The government has also failed to follow official advice on which jobs should qualify for shortage status, and rules on what kinds of training qualified for support under a government apprenticeship scheme were also too restrictive, the CBI said.
Britain's government has been reluctant to ease its immigration rules. Last month, the business ministry rejected a call from retailers and logistics firms for an exemption for truck drivers, and said that the industry should improve pay and conditions instead.
The CBI said that it does not expect that the end of the government's furlough programme on September 30 - when several hundred thousand private-sector workers are likely to become unemployed - will make it significantly easier for companies to find staff.
Supply Shortages Sap Strength Of Euro Zone Recovery
The above news coincides with news that euro zone business activity remained strong last month, despite fears about the Delta variant of COVID-19 and widespread supply chain issues, according to a survey that suggested that the bloc's economy could be back to pre-COVID-19 levels by year-end.

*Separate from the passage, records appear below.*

(* ===== verification/SignalProtocol.v ===== *)
(** * The protocol of wait keys and early signals

    A pool of processes on one store of signal waits: steps that open waits, signallers,
    commands that settle or close waits, removals of runs and sweeps. *)

From S2P Require Import Prelude JsString PartitionKey SignalWait SignalStore SignalKeys SignalKeysProps SignalKeysRuns.
Local Open Scope Z_scope.

Module SignalProtocol.
Import SignalWait SignalStore SignalKeys SignalKeysProps SignalKeysRuns.

Notation log := (list (Address * Value)).

Section protocol.
Context `{Env}.

(** what a process does; the identifier it makes is its token *)
Inductive Process :=
| Step (started : bool) (maxTimeout : option Z) (at_ : StepPlace) (task : WaitTask)
    (openedAt claimedAt closedAt : Z)
| Signal (signal : EarlySignal) (now : Z)
| Deliver (waitId : string) (payload : JsValue) (sender : string) (idempotencyKey pendingReceiptId : option string)
    (now : Z)
| Settle (waitId : string) (now : Z)
| Close (ref : WaitRef) (settled : bool) (now : Z)
| RemoveRuns (runIds : list string) (now : Z)
| Sweep (findRun : string → string → RunLookup) (now : Z) (authoritative : bool).

Inductive Answer :=
| Opened (at_ : StepPlace) (o : WaitOpening)
| Arrived (signal : EarlySignal) (a : EarlyArrival)
| Done.

Definition program (me : string) (p : Process) : prog Answer :=
  match p with
  | Step started maxTimeout at_ task t0 t1 t2 =>
      o ← openWait started maxTimeout at_ task me t0 t1 t2; Ret (Opened at_ o)
  | Signal signal now => a ← holdEarlySignal signal me now; Ret (Arrived signal a)
  | Deliver waitId payload sender key pending now =>
      r ← findRegistration waitId;
      match r with Found r => _ ← deliver r payload sender key pending me now; Ret Done | _ => Ret Done end
  | Settle waitId now =>
      r ← findRegistration waitId;
      match r with Found r => _ ← outcomeAt (refOfRegistration r) now; Ret Done | _ => Ret Done end
  | Close ref settled now => _ ← closeStepWait ref settled now; Ret Done
  | RemoveRuns runIds now => _ ← removeWaitRecordsOfRuns runIds now; Ret Done
  | Sweep findRun now authoritative => _ ← sweepWaitRecords findRun now authoritative; Ret Done
  end.

Definition programs (pool : list (string * Process)) : list (prog Answer) :=
  (λ e, program e.1 e.2) <$> pool.

(** registrations of a store name their claims *)
Definition registrationsOk (σ : log) : Prop :=
  ∀ id v, (ARegistration id, v) ∈ σ → valueFor (core σ) v.

(** a store the protocol left, and processes whose tokens are new *)
Definition started (σ : log) (pool : list (string * Process)) : Prop :=
  good (core σ) ∧ registrationsOk σ ∧ NoDup pool.*1 ∧ ∀ me e, me ∈ pool.*1 → e ∈ core σ → foreign me e.

(** the calls of the pool, with no object but registrations removed *)
Definition reaches (σ : log) (pool : list (string * Process)) (σ' : log) (ps : list (prog Answer)) : Prop :=
  rtc (step isRegistration) (σ, programs pool) (σ', ps).

(** ** Every process keeps to the protocol *)

Definition answerFor (a : Answer) (σ : log) : Prop :=
  match a with
  | Opened at_ o => openedFor at_ o σ
  | Arrived signal a => arrivalFor (y_workflowId signal) (y_key signal) a σ
  | Done => True
  end.

Lemma t_done {A} me (p : prog A) σ :
  triple me σ p (λ _ _, True) → safe me (λ a σ', good σ' ∧ answerFor a σ') good σ (_ ← p; Ret Done).
Proof. intros Hp. eapply t_use; [exact Hp|]. by intros a σ' He Hg _. Qed.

IHS Markit's final composite Purchasing Managers' Index (PMI), seen as a good guide to economic health, dropped to 59.0 last month from July's 15-year high of 60.2, still well above the 50 mark separating growth from contraction but below a 59.5 "flash" estimate.
"Growth momentum in the euro zone is fading according to recent surveys and nowcast indicators. The big question is whether the recovery can carry on at a decent pace and quickly close the gap with pre-pandemic GDP," Bert Colijn at ING said.
The economy will grow 2.2% this quarter, a Reuters poll published last week predicted and IHS Markit said that the euro zone economy is on track to be back at pre-pandemic levels by the end of the year, if not sooner.
But ongoing supply chain disruptions caused by the pandemic meant the cost of raw materials soared again this month. The input prices index was a near record 69.5 - although down from July's 69.9.
Inflation surged to a ten-year high of 3.0% in August with further rises likely, official data showed last week, challenging the European Central Bank's benign view on price growth and its commitment to look past what it deems a temporary increase.
Still, with much of the service industry reopening after the lifting of many restrictions its PMI remained well above breakeven at 59.0, albeit below July's 59.8 which was the highest reading since June 2006.
Services activity in Germany, Europe's largest economy, expanded at a strong pace as businesses which had been hit by coronavirus lockdowns catered for pent-up demand, although staff shortages and costs pressures put a dent in France's growth.
Italy's services industry recorded another month of steep growth, sustaining hopes of a strong economic rebound, and in Spain the sector expanded for the fifth month in a row as more COVID-19 travel restrictions were phased out.
In Britain, outside the common currency union, the recovery lost more momentum than originally estimated as staff shortages and supply chain issues weighed on companies in the country's huge services sector.
Meanwhile, euro zone retail sales, a proxy for consumer demand, were much weaker than expected in July, pulled down mainly by a sharp fall in the number of goods bought online, official data showed.
Fears lockdown measures could be re-imposed have also put a dent in optimism. The euro zone services business expectations index in the PMI survey dipped to a four-month low of 68.9 from 69.1.